● ABOUT THIS EXERCISE
Take the listing below and print exactly the lines starting at the line containing "else if bool_decide" and ending at the line containing "else Ok (New sum cur).", both ends included, and no others.

START RECORDS FOR THIS EXERCISE

(* ===== verification/Money.v ===== *)
(** * Money (src/money/money.go, exact.go, rate.go)

    Amounts in int64 cents, exact fractions for chains of steps, percents in units
    of 1/100,000 percent, and one rounding at the end. [big.Int] is [Z]; [big.Rat],
    which is always in lowest terms, is [Q] reduced after every operation. An
    int64 operation is followed by [Int64.wrap]. A panic and a returned error are
    both an [Err]; [Panic] tells them apart. *)

From Stdlib Require Import QArith Qreduction Ascii.
From S2P Require Import Prelude.

Local Open Scope Z_scope.

Inductive fault : Type :=
| ErrCurrency
| ErrOverflow
| ErrDecimal
| Panic (message : string).

Definition centsPerUnit : Z := 100.
Definition decimalBase : Z := 10.

(** The panic of [mustInt64], an error wrapping [ErrOverflow]. *)
Definition overflowPanic (v : Z) : fault :=
  Panic ("money: overflow: " +:+ Str.fmt_d v +:+ " does not fit in int64 cents").

Definition mustInt64 (v : Z) : outcome fault Z :=
  if Int64.fits v then Ok v else Err (overflowPanic v).

(** [Money]; the field [cents] is an int64. *)
Record Money : Type := New { cents : Z; currency : string }.

#[export] Instance Money_eq_dec : EqDecision Money.
Proof. solve_decision. Defined.

(** [Money{}] *)
Definition zeroMoney : Money := New 0 "".

(** ** Fractions *)

Definition pow10 (n : nat) : Z := decimalBase ^ Z.of_nat n.

(** [big.NewRat] and [Rat.SetFrac] with a denominator that is not zero. *)
Definition newRat (a b : Z) : Q := Qred (Qmake (Z.sgn b * a) (Z.to_pos (Z.abs b))).

Definition ratMul (a b : Q) : Q := Qred (a * b)%Q.
Definition ratAdd (a b : Q) : Q := Qred (a + b)%Q.
Definition ratQuo (a b : Q) : Q := Qred (a / b)%Q.
Definition ratNeg (a : Q) : Q := Qred (- a)%Q.

(** [roundRat]: half away from zero. *)
Definition roundRat (rat : Q) : Z :=
  let n := Z.abs (Qnum rat) in
  let d := Zpos (Qden rat) in
  let quo := Z.quot n d in
  let rem := Z.rem n d in
  let quo := if Z.shiftl rem 1 >=? d then quo + 1 else quo in
  if Qnum rat <? 0 then - quo else quo.

(** [floorRat]: [big.Int.Div] is Euclidean, which is the floor for a positive
    denominator. *)
Definition floorRat (rat : Q) : Z := Qnum rat / Zpos (Qden rat).

(** [roundScaled] *)
Definition roundScaled (val : Q) (scale : Z) : outcome fault Z :=
  mustInt64 (roundRat (ratMul val (inject_Z scale))).

(** ** Decimal text *)

Definition plus : ascii := "+"%char.
Definition minus : ascii := "-"%char.
Definition point : ascii := "."%char.

(** [strings.TrimLeft(text, "+-")] *)
Fixpoint trimSigns (text : string) : string :=
  match text with
  | EmptyString => EmptyString
  | String c rest => if bool_decide (c = plus) || bool_decide (c = minus) then trimSigns rest else text
  end.

Definition startsWith (c : ascii) (text : string) : bool :=
  match text with String d _ => bool_decide (d = c) | EmptyString => false end.

(** [parseDecimal] *)
Definition parseDecimal (text : string) : outcome fault Q :=
  let body := trimSigns text in
  if (1 <? String.length text - String.length body)%nat || bool_decide (body = "") then Err ErrDecimal else
  let '(whole, frac, _) := Str.cut point body in
  if (bool_decide (whole = "") && bool_decide (frac = "")) ||
     negb (Str.forall_char Str.is_digit (whole +:+ frac)) ||
     (Str.contains_char point body && bool_decide (frac = ""))
  then Err ErrDecimal
  else
    let digits := Str.digits_value 0 (whole +:+ frac) in
    let val := newRat digits (pow10 (String.length frac)) in
    Ok (if startsWith minus text then ratNeg val else val).

Definition FromDecimal (s cur : string) : outcome fault Money :=
  val ← parseDecimal s;
  c ← roundScaled val centsPerUnit;
  Ok (New c cur).

(** [FromFloat], given the shortest decimal text of the float
    ([strconv.FormatFloat(f, 'f', -1, 64)]). *)
Definition FromFloat (text cur : string) : outcome fault Money :=
  match parseDecimal text with
  | Err _ => Ok (New 0 cur)
  | Ok val => c ← roundScaled val centsPerUnit; Ok (New c cur)
  end.

(** [Money.String]: the magnitude as a uint64. *)
Definition money_string (m : Money) : string :=
  let abs := Int64.to_uint (cents m) in
  let '(abs, sign) := if cents m <? 0 then (Int64.to_uint (- abs), "-") else (abs, "") in
  let out := sign +:+ Str.digits (abs / centsPerUnit) +:+ "." +:+ Str.fmt_02d (abs mod centsPerUnit) in
  if bool_decide (currency m ≠ "") then out +:+ " " +:+ currency m else out.

(** ** Integer operations *)

Definition IsZero (m : Money) : bool := cents m =? 0.
Definition Neg (m : Money) : Money := New (Int64.wrap (- cents m)) (currency m).
Definition Abs (m : Money) : Money := if cents m <? 0 then Neg m else m.

Definition Cmp (m other : Money) : Z :=
  if cents m <? cents other then -1 else if cents m >? cents other then 1 else 0.

(** [combine]: the currency of a result. *)
Definition combine (a b : string) : outcome fault string :=
  if bool_decide (a = "") || bool_decide (a = b) then Ok b
  else if bool_decide (b = "") then Ok a
  else Err ErrCurrency.

(** [Money.Add], with its sign test for overflow. *)
Definition Add (m other : Money) : outcome fault Money :=
  cur ← combine (currency m) (currency other);
  let sum := Int64.wrap (cents m + cents other) in
  if Z.land (Z.lxor (cents m) sum) (Z.lxor (cents other) sum) <? 0 then Err ErrOverflow
  else Ok (New sum cur).

Definition Sub (m other : Money) : outcome fault Money := Add m (Neg other).

Fixpoint sum_from (total : Money) (ms : list Money) : outcome fault Money :=
  match ms with
  | [] => Ok total
  | one :: rest => total ← Add total one; sum_from total rest
  end.

Definition Sum (ms : list Money) : outcome fault Money := sum_from zeroMoney ms.

(** ** Rates *)

Definition rateScale : Z := 100000.

Record Rate : Type := mkRate { rate_v : Z }.

Definition Percent (whole : Z) : Rate := mkRate (Int64.wrap (whole * rateScale)).

Definition RateFromDecimal (s : string) : outcome fault Rate :=
  val ← parseDecimal s;
  v ← roundScaled val rateScale;
  Ok (mkRate v).

(** [Rate.ratio]: r/100 as a fraction. *)
Definition ratio (r : Rate) : Q := newRat (rate_v r) (rateScale * centsPerUnit).

(** ** Exact chains *)

(** [Exact]; the zero value has a nil fraction, which [val] reads as 0. *)
Record Exact : Type := mkExact { ex_r : option Q; ex_currency : string }.

Definition val (e : Exact) : Q := default 0%Q (ex_r e).
Definition with_r (e : Exact) (r : Q) : Exact := mkExact (Some r) (ex_currency e).

Definition FromMoney (m : Money) : Exact := mkExact (Some (newRat (cents m) 1)) (currency m).

Definition ex_MulRate (e : Exact) (r : Rate) : Exact := with_r e (ratMul (val e) (ratio r)).
Definition ex_AddRate (e : Exact) (r : Rate) : Exact :=
  with_r e (ratMul (val e) (ratAdd (newRat 1 1) (ratio r))).

Definition ex_RemoveRate (e : Exact) (r : Rate) : outcome fault Exact :=
  let gross := ratAdd (newRat 1 1) (ratio r) in
  if Qnum gross =? 0 then Err (Panic "money: RemoveRate of -100% divides by zero")
  else Ok (with_r e (ratQuo (val e) gross)).
(** An error of [Retry] changes nothing. *)
Lemma Retry_Err id consumer e err e' : Retry out id consumer e = (Err err, e') → tables e' = tables e.
Proof.
  unfold Retry. intros (err0 & H & _)%wrapping_Err. unfold Transaction in H. case_match; subst.
  destruct o; [destruct (fault _ _)|]; naive_solver.
Qed.

Lemma prune_effect ids cutoff : effect (prune out ids cutoff) (prune_tx ids cutoff).
Proof.
  apply wrapping_effect, Transaction_effect. intros e a e' H. unfold prune_tx, doomed_of.
  apply stM_bind_Ok in H as (locked & e1 & [-> E1]%wrapping_Ok%query_inv & H).
  destruct (select_ids _ _) as [|l0 ls]; [injection H as <- <-; cbn; rewrite E1; by rewrite delete_none|].
  set (locked := l0 :: ls) in *. apply stM_bind_Ok in H as (dead & e2 & [-> E2]%wrapping_Ok%query_inv & H).
  rewrite E1 in *. destruct (List.filter _ locked) as [|c0 cs]; [injection H as <- <-; cbn; rewrite E2; by rewrite delete_none|].
  apply stM_bind_Ok in H as ([] & e3 & E3%wrapping_Ok%exec_inv & H).
  apply stM_bind_Ok in H as ([] & e4 & E4%wrapping_Ok%exec_inv & [= <- <-]). by rewrite E4, E3, E2.
Qed.

Lemma deleteLetters_effect ids cutoff : effect (deleteLetters out ids cutoff) (deleteDead ids cutoff).
Proof.
  apply wrapping_effect, Transaction_effect. intros e a e' H.
  apply stM_bind_Ok in H as (l & e1 & [_ E1]%wrapping_Ok%query_inv & H%statement_inv). by rewrite <-E1.
Qed.
End Effects.

(** ** What a claim takes *)

Lemma elem_of_lock_due cands t c :
  c ∈ lock_due cands t ↔ ∃ o, outbox t !! ce_ID c = Some o ∧ ce_ID c ∈ cands ∧ o_ProcessedAt o = None ∧
    c = mkClaimed (ce_ID c) (o_EventType o) (o_Envelope o) 0.
Proof.
  unfold lock_due. rewrite list_elem_of_omap. setoid_rewrite elem_of_select. split.
  - intros (id & (o & Ho & [Hc%contains_spec Hp%bool_decide_eq_true]%andb_true_iff) & E).
    rewrite Ho in E. injection E as <-. cbn. eauto.
  - intros (o & Ho & Hc & Hp & E). exists (ce_ID c). split.
    + exists o. split; [done|]. apply andb_true_iff. by rewrite contains_spec, bool_decide_eq_true.
    + rewrite Ho. cbn. by rewrite <-E.
Qed.
(* ===== verification/QueueRuns.v ===== *)
(** * The queue's operations are runs of its steps (src/event)

    Each operation of the queue, run to its end, is a sequence of the steps of
    [QueueFacts], whatever statements fail on the way and whenever the context
    ends. What every interleaving keeps is therefore kept by the operations. *)

From stdpp Require Import relations.
From S2P Require Import Prelude Clock Apperr Lease Sql Queue Housekeeping QueueFacts.

Local Open Scope Z_scope.

Lemma whole_le t : whole t <= t.
Proof. unfold whole. pose proof (Z.mod_pos_bound t Time.Second). assert (0 < Time.Second) by done. lia. Qed.

Definition flights (c : Consumer) (until : Z) (evs : list claimedEvent) : list flight :=
  (λ ev, mkFlight c ev until) <$> evs.

Section Runs.
Variable consumers : list Consumer.
Variable out : Outside.
Variable unmarshal : string → result Envelope.

(** [s] has the tables of [e] and a time that the clock has not passed. *)
Definition matches (s : sys) (t : Tables) : Prop := s_tables s = t ∧ safe consumers s ∧ ∀ n, clock out n <= s_now s.

(** From [s] the steps lead to a state with the tables [t], the same workers in
    flight and the same events published. *)
Definition leads (s : sys) (t : Tables) : Prop :=
  ∃ s', rtc (step consumers True) s s' ∧ matches s' t ∧ s_flight s' = s_flight s ∧ s_published s' = s_published s.
(* ===== verification/QueueProps.v ===== *)
(** * Properties of the event queue (src/event) *)

From stdpp Require Import relations.
From S2P Require Import Prelude Apperr Clock Sql Lease Queue Housekeeping QueueFacts QueueRuns.

Local Open Scope Z_scope.

(** ** A queue to try things on *)

Definition quiet : Outside := mkOutside (λ _, None) (λ _, 100 * Time.Second) (λ _, false).
Definition plain (s : string) : result Envelope := Ok (mkEnvelope "1" "" 0 "" s).
Definition fine (_ : nat) (_ : Z) (_ : string) : handled := Returned None.
Definition fails (_ : nat) (_ : Z) (_ : string) : handled := Returned (Some (errNew "down")).

Definition mailC : Consumer := mkConsumer "mail" "tickets.assigned" 1 "T" defaultRetry fine.
Definition auditC : Consumer := mkConsumer "audit" "tickets.assigned" 1 "T" defaultRetry fails.
Definition pair : list Consumer := [mailC; auditC].

Definition queued (processed : option Z) : OutboxEvent := mkOutboxEvent 1 "" "" "tickets.assigned" "{}" 0 processed.
Definition one : Tables := mkTables {[1 := queued None]} ∅ 1.
Definition deadRow (at_ : Z) : attemptRow := mkAttemptRow 1 "audit" 5 at_ "down" None (Some at_) at_.
Definition doneRow (at_ : Z) : attemptRow := mkAttemptRow 1 "mail" 0 at_ "" (Some at_) None at_.

Definition published : sys := mkSys one 0 [] {[1 := "tickets.assigned"]} ∅ ∅.

Lemma published_reachable consumers late : reachable consumers late published.
Proof.
  exists 0. apply rtc_once.
  exact (step_publish consumers late (mkTables ∅ ∅ 0) 0 [] ∅ ∅ ∅ "" "" "tickets.assigned" "{}" 0).
Qed.

(** ** Safety *)

(** C3. No event is lost. Whatever the interleaving of publishers, of workers
    that claim, finish late or vanish, of retries of dead letters and of
    housekeeping: each consumer of a published event has handled it, or has given up
    on it with nobody having retried it since, or the event is in the outbox and due
    for it from some time on. *)
Theorem no_event_lost (consumers : list Consumer) (s : sys) (id : Z) (ty c : string) :
  reachable consumers True s → s_published s !! id = Some ty → c ∈ siblings consumers ty →
  concluded (s_handled s) (s_gaveup s) (id, c) ∨
  ∃ from, ∀ now, from <= now → id ∈ due_ids (s_tables s) c ty now.
Proof. apply nothing_lost. Qed.

Lemma no_event_lost_witness :
  concluded (s_handled published) (s_gaveup published) (1, "mail") ∨
  ∃ from, ∀ now, from <= now → 1 ∈ due_ids (s_tables published) "mail" "tickets.assigned" now.
Proof.
  apply (no_event_lost pair published 1 "tickets.assigned" "mail"); [apply published_reachable|reflexivity|].
  vm_compute. left.
Defined.
Lemma book_Create_ok ToLower a b : 0 <= ac_ID a → in_order b → in_order (book_Create ToLower a b).2.
Proof.
  intros Ha (H0 & Hok & Hs). unfold book_Create. set (a1 := with_login a _). destruct (loginUsed _ _ _) eqn:El; [done|].
  set (a2 := with_email a1 _). destruct (emailUsed _ _ _) eqn:Ee; [done|]. set (a3 := with_id _ a2).
  assert (0 < ac_ID a3) as Hpos by (unfold a3; cbn; destruct (Z.eqb_spec (ac_ID a) 0); lia).
  split; [cbn; lia|]. split; [|done]. cbn [b_accounts b_next set_b_accounts snd].
  replace (Z.max (b_next b) (ac_ID a3) + 1) with (Z.max (Z.max (b_next b) (ac_ID a3) + 1) (ac_ID a3 + 1)) by lia.
  rewrite loginUsed_false in El. apply accounts_ok_insert; try done.
  - destruct Hok as [Hk Hn Hl He]. split; try done. intros id x Hx. apply Hn in Hx. lia.
  - intros j x Hx E. specialize (El j x Hx E). done.
  - intros j x Hx E Hne. pose proof (emailUsed_false _ _ _ Ee Hne j x Hx E) as Hz.
    pose proof (ao_next _ _ Hok _ _ Hx). rewrite (ao_keyed _ _ Hok _ _ Hx) in Hz. lia.
Qed.

Lemma written_id v set_ a : (∀ a v, ac_ID (set_ a v) = ac_ID a) → ac_ID (written v set_ a) = ac_ID a.
Proof. intros H. destruct v; cbn; [apply H|done]. Qed.
(* ===== verification/UsersProps.v ===== *)
(** * Properties of the users module and the profile (src/identity/account) *)

From S2P Require Import Prelude Apperr Clock Codes CodeStore MemCodes Attempts SignIn MemPorts Reauth AccountRules Sql Hoare UserBook Users Profile UsersFacts.

Local Open Scope Z_scope.

(** ** Any sequence of operations *)

Inductive userOp : Type :=
| OpCreate (req : CreateAccount)
| OpUpdate (req : UpdateAccount)
| OpSetPassword (req : SetPasswordInput)
| OpDeactivate (req : DeactivateInput)
| OpActivate (req : DeactivateInput)
| OpUnlock (req : UnlockInput)
| OpRevokeSession (req : RevokeSessionInput)
| OpRevokeSessions (req : RevokeSessionsInput)
| OpChangeLocale (id : Z) (locale : string)
| OpUpdateDetails (req : ProfileDetails)
| OpChangePassword (req : PasswordChange)
| OpRequestEmail (req : RequestEmail)
| OpResendEmail (id : Z) (ip : string)
| OpConfirmEmail (req : ConfirmEmail)
| OpCancelEmail (id : Z).

(** What the application supplies. *)
Record Supply : Type := mkSupply {
  su_ToLower : string → string;
  su_EqualFold : string → string → bool;
  su_ParseAddress : string → option string;
  su_Hash : string → result string;
  su_Matches : string → string → bool;
  su_RFC3339 : Z → string;
  su_hmac : string → string → string;
  su_cfg : Config;
  su_policy : PasswordPolicy;
  su_hooks : list Hook;
  su_extension : option Extension;
  su_lock : Lock;
  su_codes : option Codes;
  su_random : nat → result Z;
  su_send : nat → CodeMessage → option error;
  su_readings : nat → nat → Z;
  su_reauthOthers : nat → nat → MemReauth → MemReauth;
  su_codeOthers : nat → nat → CodesTable → CodesTable
}.

Definition unit_of {A} (m : stM (Env Book) error A) : stM (Env Book) error () := _ ← m; mret ().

END RECORDS FOR THIS EXERCISE

● FINISHED TASK
  else if bool_decide (b = "") then Ok a
  else Err ErrCurrency.

(** [Money.Add], with its sign test for overflow. *)
Definition Add (m other : Money) : outcome fault Money :=
  cur ← combine (currency m) (currency other);
  let sum := Int64.wrap (cents m + cents other) in
  if Z.land (Z.lxor (cents m) sum) (Z.lxor (cents other) sum) <? 0 then Err ErrOverflow
  else Ok (New sum cur).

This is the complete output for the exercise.